### What is expected
Once you reach the line containing "- change (human" in the data below, restate each line word for word up to and including the one containing "- split; [exact".

[Dataset entries]

-=-=-=-=-

(** No case folding: ["!PING"] is not ["!ping"]; and the padded ["!ping"]
    is answered with what the table binds to it. *)
Lemma process_message_exact_lookup_witness :
  eq_str (dict_get (as_dict (human " !PING ")) (lit "sender_type") JNull)
    (lit "bot") = false /\
  dict_get (as_dict (human " !PING ")) (lit "text") (JStr (lit "")) =
    JStr (lit " !PING ") /\
  outcome (process_message (human " !PING ") (serving table_AB)) = Ok None /\
  NoDup (map fst (as_dict table_AB)) /\
  In (strip (lit " !ping "), JList [record "pong"]) (as_dict table_AB) /\
  Forall2 line_record [record "pong"] [lit "pong"] /\
  outcome (process_message (human " !ping ") (serving table_AB)) =
    Ok (Some (lit "pong")).
Proof.
  split; [reflexivity|]. split; [reflexivity|].
  pose proof (process_message_exact_lookup (as_dict (human " !PING "))
                (lit " !PING ") (as_dict table_AB) None eq_refl eq_refl)
    as [_ [_ [H _]]].
  pose proof (process_message_exact_lookup (as_dict (human " !ping "))
                (lit " !ping ") (as_dict table_AB) None eq_refl eq_refl)
    as [_ [_ [_ [_ G]]]].
  assert (U : NoDup (map fst (as_dict table_AB))).
  { repeat constructor; simpl; intros K.
    - destruct K as [K|[]]. vm_compute in K. discriminate K.
    - exact K. }
  assert (B : In (strip (lit " !ping "), JList [record "pong"])
                (as_dict table_AB)) by (left; reflexivity).
  assert (R : Forall2 line_record [record "pong"] [lit "pong"]).
  { repeat constructor. eexists. split; reflexivity. }
  split.
  - change (human " !PING ") with (JDict (as_dict (human " !PING "))).
    change (serving table_AB) with (mkStore (JDict (as_dict table_AB)) None).
    rewrite H; [reflexivity|].
    intros v [E|[E|[]]]; vm_compute in E; congruence.
  - split; [exact U|]. split; [exact B|]. split; [exact R|].
    change (human " !ping ") with (JDict (as_dict (human " !ping "))).
    change (serving table_AB) with (mkStore (JDict (as_dict table_AB)) None).
    rewrite (G [record "pong"] [lit "pong"] U B R); [reflexivity|discriminate].
Defined.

-=-=-=-=-

### Solution for this exercise
  - change (human " !PING ") with (JDict (as_dict (human " !PING "))).
    change (serving table_AB) with (mkStore (JDict (as_dict table_AB)) None).
    rewrite H; [reflexivity|].
    intros v [E|[E|[]]]; vm_compute in E; congruence.
  - split; [exact U|]. split; [exact B|]. split; [exact R|].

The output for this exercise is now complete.